Respiratory Institute, Cleveland Clinic.
Department of Quantitative Health Sciences, Cleveland Clinic.
J Heart Lung Transplant. 2023 Oct;42(10):1399-1407. doi: 10.1016/j.healun.2023.04.017. Epub 2023 May 6.
The use of extracorporeal membrane oxygenation (ECMO) is not currently incorporated into US allocation models due to the historical lack of complete data in the national US registry which changed in 2016 to include ECMO at the time of waitlist removal and more granular timing and configuration data.
We studied adult lung transplant candidates from May 1, 2016 to June 1, 2020 with data abstracted from multiple sources in the US Scientific Registry of Transplant Recipients. Waitlist analyses included cumulative incidence functions and Cox proportional hazards models considering ECMO as a time-dependent variable. Post-transplant analyses included Kaplan Meier, Cox proportional hazards models, and observed to expected survival ratios.
A total of 867 candidates were on ECMO prior to transplant; 247 were identified using new sources of data. Candidates on ECMO had a 23.9 increased adjusted likelihood of waitlist removal for being too sick or death, but only a 4.08 increased adjusted likelihood of transplant. Candidates bridged with ECMO who underwent lung transplant (N = 587) experienced an increased overall hazard of post-transplant mortality with veno-arterial and veno-venous configurations conferring hazard ratio (HR) = 1.67 (95% CI, 1.16, 2.40), HR = 1.45 (95% CI, 1.15, 1.82), respectively.
We identified an additional 28.5% of candidates bridged with ECMO prior to transplant using new data.

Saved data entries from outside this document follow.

Section calls.
Context {S : Type} `{Kernel S} (q : ptr S intq) `{!GoodPtr q}.
Context {T : Type} (rest : S → T) `{!Apart q rest}.

Definition data (x : intq) : list Z * Z * Z := (buf x, head x, tail x).

(** The bytes of the queue and their place are the same. *)
Definition same_data (s s' : S) : Prop := data <$> pload q s' = data <$> pload q s ∧ rest s' = rest s.

#[export] Instance same_data_preorder : PreOrder same_data.
Proof. split; [done|]. intros s1 s2 s3 [H1 H2] [H3 H4]. unfold same_data in *. by rewrite H3, H4. Qed.

Lemma same_data_sched x s : same_data s (set_ksched x s).
Proof. split; [by rewrite gp_load_sched|apply apart_sched]. Qed.

Lemma same_data_store s x y : pload q s = Some x → data y = data x → same_data s (pstore q y s).
Proof.
  intros Hx Hd. split; [|apply apart_store]. rewrite gp_load_store, Hx by (by rewrite Hx). cbn. by rewrite Hd.
Qed.

Lemma same_data_lock l s : same_data s (pstore (lock_ptr q) l s).
Proof. cbn. destruct (pload q s) as [x|] eqn:E; [|done]. by apply (same_data_store s x). Qed.

Lemma same_data_sema l s : same_data s (pstore (lock_sema (lock_ptr q)) l s).
Proof. cbn. destruct (pload q s) as [x|] eqn:E; cbn; [by apply (same_data_store s x)|done]. Qed.

#[local] Abbreviation quiet := (quiet same_data).

Lemma quiet_on_sched {A} (m : M sched A) : quiet (on_sched m).
Proof. unfold on_sched. apply quiet_lift. intros x s. apply same_data_sched. Qed.
#[local] Hint Resolve quiet_on_sched : quiet.

Lemma quiet_load {A} (p : ptr S A) : quiet (load p).
Proof. unfold load. auto with quiet typeclass_instances. Qed.
#[local] Hint Resolve quiet_load : quiet.

Lemma quiet_store {A} (p : ptr S A) a : (∀ s, same_data s (pstore p a s)) → quiet (store p a).
Proof. intros Hp. unfold store. apply quiet_bind; [apply _|auto with quiet|]. intros _. by apply quiet_modify. Qed.

Ltac quiet_step :=
  match goal with
  | |- ∀ _, _ => intro
  | |- Intq.quiet _ (bind _ _) => apply quiet_bind; [apply _| |]
  | |- Intq.quiet _ (store _ _) =>
      apply quiet_store; intro; first [apply same_data_sema | apply same_data_lock]
  | |- Intq.quiet _ (match ?x with _ => _ end) => destruct x
  | |- _ => solve [auto with quiet typeclass_instances]
  end.
Ltac quiet := repeat quiet_step.

Lemma quiet_sema_wait n : quiet (sema_wait n (lock_sema (lock_ptr q))).
Proof. induction n as [|n IH]; cbn [sema_wait]; quiet. Qed.
#[local] Hint Resolve quiet_sema_wait : quiet.

Lemma quiet_acquire : quiet (lock_acquire (lock_ptr q)).
Proof. unfold lock_acquire, lock_acquire_at, lock_held_by_current_thread, sema_down, sema_down_for, set_holder. quiet. Qed.

Lemma quiet_release : quiet (lock_release (lock_ptr q)).
Proof. unfold lock_release, lock_release_at, lock_held_by_current_thread, sema_up, set_holder. quiet. Qed.
#[local] Hint Resolve quiet_acquire quiet_release : quiet.

(** [update] does to the queue what it says. *)
Lemma queue_update_ok f s x : pload q s = Some x → update q f s = Ok (tt, pstore q (f x) s).
Proof.
  intros Hx. unfold update, store, load. rewrite bind_assoc, bind_get, (bind_deref _ _ _ _ Hx).
  by rewrite bind_assoc, bind_get, (bind_deref _ _ _ _ Hx).
Qed.

Lemma update_bad f s : pload q s = None → update q f s = Fault.
Proof. intros Hx. unfold update, load, bind, get, deref. cbn. by rewrite Hx. Qed.

Lemma quiet_update f : (∀ x, data (f x) = data x) → quiet (update q f).
Proof.
  intros Hf s. destruct (pload q s) as [x|] eqn:E; [|by rewrite update_bad].
  rewrite (queue_update_ok _ _ _ E). by apply (same_data_store s x).
Qed.

Lemma quiet_waiter w t : quiet (update q (set_waiter w t)).
Proof. apply quiet_update. by destruct w. Qed.
#[local] Hint Resolve quiet_waiter : quiet.

Lemma quiet_must_wait w : quiet (must_wait q w).
Proof. destruct w; cbn [must_wait]; unfold intq_full, intq_empty, assert_intr_off; quiet. Qed.
#[local] Hint Resolve quiet_must_wait : quiet.

Lemma quiet_wait w : quiet (wait q w).
Proof. unfold wait, assert_no_context, assert_intr_off. quiet. Qed.

Lemma quiet_signal w : quiet (signal q w).
Proof. unfold signal, assert_intr_off. quiet. Qed.
#[local] Hint Resolve quiet_wait quiet_signal : quiet.

(** What the operations wait for. *)
Definition closed (w : which) (x : intq) : bool :=
  match w with NotFull => next (head x) =? tail x | NotEmpty => head x =? tail x end.

Lemma must_wait_runs w :
  runs same_data (λ s b s', same_data s s' ∧ ∀ x, pload q s' = Some x → b = closed w x) (must_wait q w).
Proof.
  assert (∀ f : intq → bool, runs same_data (λ s b s', same_data s s' ∧ ∀ x, pload q s' = Some x → b = f x)
    (assert_intr_off;;; let* x := load q in ret (f x))) as Hf; [|by destruct w; apply Hf].
  intros f. apply runs_bind; [apply _| |unfold assert_intr_off; quiet|].
  { intros s s1 b s2 H1 [H2 H3]. split; [by transitivity s1|done]. }
  intros _ s. unfold load. rewrite bind_assoc, bind_get. destruct (pload q s) as [x|] eqn:E; [|done].
  cbn. split; [done|]. intros y Hy. congruence.
Qed.

Lemma wait_loop_runs w n :
  runs same_data (λ s _ s', same_data s s' ∧ ∀ x, pload q s' = Some x → closed w x = false) (wait_loop q n w).
Proof.
  assert (absorbs same_data (λ s (_ : unit) s', same_data s s' ∧ ∀ x, pload q s' = Some x → closed w x = false)) as Ha
    by (intros s s1 b s2 H1 [H2 H3]; split; [by transitivity s1|done]).
  induction n as [|n IH]; cbn [wait_loop]; intros s; (eapply segments_bind; [apply must_wait_runs|]);
    intros s1 b s2 [Hs Hb]; destruct b; try done.
  - cbn. split; [done|]. intros x Hx. by rewrite <- (Hb x Hx).
  - eapply segments_shift; [apply _|exact Hs|intros a s'; by apply Ha|].
    unfold assert_no_context. repeat (apply runs_bind; [apply _|done|quiet|intros ?]). apply IH.
  - cbn. split; [done|]. intros x Hx. by rewrite <- (Hb x Hx).
Qed.

Lemma data_contents x y : data x = data y → (wf x ↔ wf y) ∧ contents x = contents y ∧ ∀ w, closed w x = closed w y.
Proof.
  destruct x, y. unfold data. cbn. intros [= -> -> ->]. split; [done|]. split; [done|]. by intros [].
Qed.

(** ** What the two operations do to the bytes *)

Definition got (s : S) (b : Z) (s' : S) : Prop :=
  rest s' = rest s ∧
  ∀ x, pload q s = Some x → wf x → ∃ x', pload q s' = Some x' ∧ wf x' ∧ contents x = b :: contents x'.
Definition put (b : Z) (s : S) (_ : unit) (s' : S) : Prop :=
  rest s' = rest s ∧
  ∀ x, pload q s = Some x → wf x → ∃ x', pload q s' = Some x' ∧ wf x' ∧ contents x' = contents x ++ [u8 b].

Lemma same_data_load s s' x : same_data s s' → pload q s = Some x → ∃ x', pload q s' = Some x' ∧ data x' = data x.
Proof.
  intros [Hs _] Hx. rewrite Hx in Hs. apply fmap_Some in Hs as (x' & Hx' & Hd). by exists x'.
Qed.

Lemma got_absorbs : absorbs same_data got.
Proof.
  intros s s1 b s2 Hs [Hr Hg]. split; [destruct Hs; congruence|].
  intros x Hx Hwf. destruct (same_data_load _ _ _ Hs Hx) as (x1 & Hx1 & Hd).
  destruct (data_contents _ _ Hd) as (Hw & <- & _). apply Hg; [done|by apply Hw].
Qed.

Lemma put_absorbs b : absorbs same_data (put b).
Proof.
  intros s s1 u s2 Hs [Hr Hg]. split; [destruct Hs; congruence|].
  intros x Hx Hwf. destruct (same_data_load _ _ _ Hs Hx) as (x1 & Hx1 & Hd).
  destruct (data_contents _ _ Hd) as (Hw & <- & _). apply Hg; [done|by apply Hw].
Qed.

(** signal() does not block. *)
Lemma signal_atomic w : atomic (signal q w).
Proof.
  pose proof thread_unblock_atomic. unfold signal, must_wait, intq_full, intq_empty, assert_intr_off, update, store, load, on_sched,
    intr_get_level. atomic.
Qed.

(** The end of both operations: the queue becomes [y], then signal(). *)
Lemma finish_runs {A} (Q : S → A → S → Prop) w x y s a :
  pload q s = Some x → (∀ s' x', pload q s' = Some x' → data x' = data y → rest s' = rest s → Q s a s') →
  segments same_data Q s ((signal q w;;; ret a) (pstore q y s)).
Proof.
  intros Hx HQ. set (s2 := pstore q y s). assert (pload q s2 = Some y) as Hy by (apply gp_load_store; by rewrite Hx).
  unfold bind. pose proof (quiet_signal w s2) as Hq. destruct (signal q w s2) as [[[] s3]| | |s3 r|] eqn:E; try done.
  - cbn in Hq |- *. destruct (same_data_load s2 s3 y Hq Hy) as (x3 & Hx3 & Hd). apply (HQ s3 x3); [done|done|].
    destruct Hq as [_ ->]. apply apart_store.
  - by apply signal_atomic in E.
Qed.

Lemma getc_runs : runs same_data got (intq_getc q).
Proof.
  unfold intq_getc. apply runs_bind; [apply _|apply got_absorbs|unfold assert_intr_off; quiet|]. intros _ s.
  eapply segments_bind; [apply wait_loop_runs|]. intros s0 u s1 [Hs Hopen].
  eapply segments_shift; [apply _|exact Hs|intros b s'; by apply got_absorbs|]. clear s0 s u Hs.
  unfold load. rewrite bind_assoc, bind_get. destruct (pload q s1) as [x|] eqn:Ex; [|done]. specialize (Hopen x eq_refl).
  rewrite (bind_deref _ x) by done. destruct (buf x !! Z.to_nat (tail x)) as [b|] eqn:Eb; [|done].
  rewrite (bind_deref _ b), (bind_ok _ _ _ _ _ (queue_update_ok _ _ _ Ex)) by done. fold (popped x).
  apply (finish_runs _ _ x); [done|]. intros s3 x3 Hx3 Hd Hr. split; [done|]. intros y Hy Hwf. rewrite Ex in Hy. injection Hy as <-.
  destruct (pop_contents x Hwf ltac:(by apply Z.eqb_neq)) as (Hwf' & b' & Eb' & Hc). rewrite Eb in Eb'. injection Eb' as <-.
  destruct (data_contents _ _ Hd) as (Hw3 & Hc3 & _). exists x3. split; [done|]. split; [by apply Hw3|]. by rewrite Hc3.
Qed.

Lemma putc_runs b : runs same_data (put b) (intq_putc q b).
Proof.
  unfold intq_putc. apply runs_bind; [apply _|apply put_absorbs|unfold assert_intr_off; quiet|]. intros _ s.
  eapply segments_bind; [apply wait_loop_runs|]. intros s0 u s1 [Hs Hopen].
  eapply segments_shift; [apply _|exact Hs|intros a s'; by apply put_absorbs|]. clear s0 s u Hs.
  unfold load. rewrite bind_assoc, bind_get. destruct (pload q s1) as [x|] eqn:Ex; [|done]. specialize (Hopen x eq_refl).
  rewrite (bind_deref _ x) by done. destruct (buf x !! Z.to_nat (head x)) as [b0|] eqn:Eb; [|done].
  rewrite (bind_deref _ b0), (bind_ok _ _ _ _ _ (queue_update_ok _ _ _ Ex)) by done.
  set (x1 := mk_intq _ _ _ _ _ _). set (s2 := pstore q x1 s1).
  assert (pload q s2 = Some x1) as Ex2 by (apply gp_load_store; by rewrite Ex).
  rewrite (bind_ok _ _ _ _ _ (queue_update_ok _ _ _ Ex2)). unfold s2. rewrite gp_store_store. unfold x1. cbn [q_lock not_full not_empty buf head tail].
  fold (pushed (u8 b) x).
  assert (segments same_data (put b) s1 ((signal q NotEmpty;;; ret tt) (pstore q (pushed (u8 b) x) s1))) as Hend.
  { apply (finish_runs _ _ x); [done|]. intros s3 x3 Hx3 Hd Hr. split; [done|]. intros y Hy Hwf. rewrite Ex in Hy. injection Hy as <-.
    destruct (push_contents (u8 b) x Hwf ltac:(by apply Z.eqb_neq)) as (Hwf' & Hc).
    destruct (data_contents _ _ Hd) as (Hw3 & Hc3 & _). exists x3. split; [done|]. split; [by apply Hw3|]. by rewrite Hc3. }
  revert Hend. unfold bind. pose proof (signal_atomic NotEmpty (pstore q (pushed (u8 b) x) s1)) as Ha.
  destruct (signal _ _ _) as [[[] s3]| | |s3 r|]; try done. by destruct (Ha s3 r).
Qed.

End calls.

Section fifo.
Context {S : Type} `{Kernel S} (q : ptr S intq) `{!GoodPtr q}.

This study of the newly identified full cohort of ECMO candidates demonstrates higher utilization of ECMO as well as an underestimation of waitlist mortality risk factors that should inform strategies to provide timely access to transplants for this population.
由于美国国家注册处历史上缺乏完整的数据,因此体外膜肺氧合(ECMO)目前并未纳入美国的分配模型。这一情况在 2016 年发生了改变,当时登记处开始在候补名单移除时纳入 ECMO,并增加了更详细的时间和配置数据。
我们研究了 2016 年 5 月 1 日至 2020 年 6 月 1 日期间的成年肺移植候选者,数据来自美国移植受者科学注册处的多个来源。候补名单分析包括累积发生率函数和 Cox 比例风险模型,将 ECMO 视为一个时间依赖性变量。移植后分析包括 Kaplan-Meier 分析、Cox 比例风险模型和观察到的与预期的生存比。
共有 867 名候选者在移植前使用 ECMO;其中 247 名是通过新数据源确定的。由于病情过重或死亡而被移除候补名单的候选者中,使用 ECMO 的患者调整后被移除的可能性增加了 23.9%,但接受移植的可能性仅增加了 4.08%。接受 ECMO 桥接并接受肺移植的候选者(N=587)的移植后总死亡风险增加,静脉-动脉和静脉-静脉配置的危险比(HR)分别为 1.67(95%CI,1.16,2.40)和 1.45(95%CI,1.15,1.82)。
我们使用新数据确定了之前移植前使用 ECMO 桥接的候选者增加了 28.5%。这项对新确定的 ECMO 候选者全队列的研究表明,ECMO 的使用有所增加,同时也低估了候补名单死亡风险因素,这应该为该人群提供及时接受移植的策略提供信息。